Exercise directions: Using the entries below, show all lines with the string "assert".

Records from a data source
=-=-=

Lemma send_poll_inv cfg s k out :
  send_inv cfg SendSending k out ->
  let '(task', s', k') := send_poll s k in
  send_alive task' -> send_inv cfg task' k' out.
Proof.
  intros (Hc & Ho & _ & Hf). unfold send_poll.
  pose proof (poll_send_writer k) as Hs. destruct (poll_send k) as [r k']. simpl in Hs.
  inversion Hs as [E1 E2|e E1 E2|f dst r' Hsl He Hr Er Ew|f e dst Hsl He Er Ew|Hsl Er Ew].
  - simpl. intros _. unfold send_inv, committed. rewrite <- E2. done.
  - simpl. done.
  - assert (Hdst : dst = out).
    { pose proof (Hf f Hsl) as Hen. rewrite Hc, encode_encodable in He by done.
      injection He as <-. unfold committed in Ho. by rewrite Hsl in Ho. }
    subst dst.
    destruct Hr as [->|[->|[e ->]]]; simpl; try done; intros _; unfold send_inv, committed;
      rewrite <- Ew; simpl; by rewrite app_nil_r.
  - rewrite Hc, encode_encodable in He by (by apply Hf). done.
  - simpl. intros _. unfold send_inv, committed in *. by rewrite <- Ew.
Qed.

Lemma send_step_inv cfg cf task s k out :
  send_inv cfg task k out -> send_alive task ->
  Forall (encodable (max_frame_size cfg)) (send_takes cf task s) ->
  let '(task', s', k') := send_step cf task s k in
  send_alive task' -> send_inv cfg task' k' (out ++ wire (send_takes cf task s)).
Proof.
  intros Hinv Ha. destruct (send_listens task s) as [close|] eqn:Hl.
  - rewrite (send_step_select _ _ _ _ _ Hl). unfold send_takes. rewrite Hl.
    destruct Hinv as (Hc & Ho & Hs & Hf).
    assert (Hsl : wr_slot (writer k) = None) by (apply Hs; by destruct task).
    unfold send_select. destruct (_ && _); [done|].
    destruct (recv_async _) as [r c]. simpl fst.
    destruct r as [[f|u|]|]; simpl; try done.
    + intros Hen. apply Forall_cons in Hen as [Hen _]. apply send_poll_inv.
      unfold send_inv, committed in *. rewrite start_send_writer by done. simpl.
      rewrite Hsl, app_nil_r in Ho. subst out. unfold wire. simpl. rewrite app_nil_r.
      split; [done|]. split; [done|]. split; [done|]. by intros f' [= <-].
    + intros _. destruct (is_notified _ _); simpl; [done|]. intros _.
      rewrite app_nil_r. unfold send_inv. auto.
  - unfold send_takes. rewrite Hl. intros _. unfold wire; simpl. rewrite app_nil_r.
    destruct task; simpl in Hl, Ha; try done. by apply send_poll_inv.
Qed.

Lemma send_trace_inv cfg r taken r' :
  send_trace r taken r' -> send_inv cfg (sd_task r) (sd_sink r) (wr_out (writer (sd_sink r))) ->
  Forall (encodable (max_frame_size cfg)) taken -> send_alive (sd_task r') ->
  send_inv cfg (sd_task r') (sd_sink r') (wr_out (writer (sd_sink r)) ++ wire taken).
Proof.
  intros Htr Hinv. induction Htr as [|taken task s k cf Htr IH p|taken task s k s' Htr IH];
    intros Hen Ha.
  - unfold wire. simpl. by rewrite app_nil_r.
  - apply Forall_app in Hen as [Hen1 Hen2].
    assert (send_alive task \/ ~ send_alive task) as [Ha1|Hna]
      by (destruct task; simpl; tauto).
    + pose proof (send_step_inv cfg cf task s k _ (IH Hen1 Ha1) Ha1 Hen2) as Hs.
      subst p. destruct (send_step cf task s k) as [[task' s'] k']. simpl in *.
      rewrite wire_app, app_assoc. auto.
    + subst p. destruct task; simpl in Hna, Ha; tauto.
  - simpl in *. auto.
Qed.
End sending.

=-=-=

Output:
  - assert (Hdst : dst = out).
    assert (Hsl : wr_slot (writer k) = None) by (apply Hs; by destruct task).
    assert (send_alive task \/ ~ send_alive task) as [Ha1|Hna]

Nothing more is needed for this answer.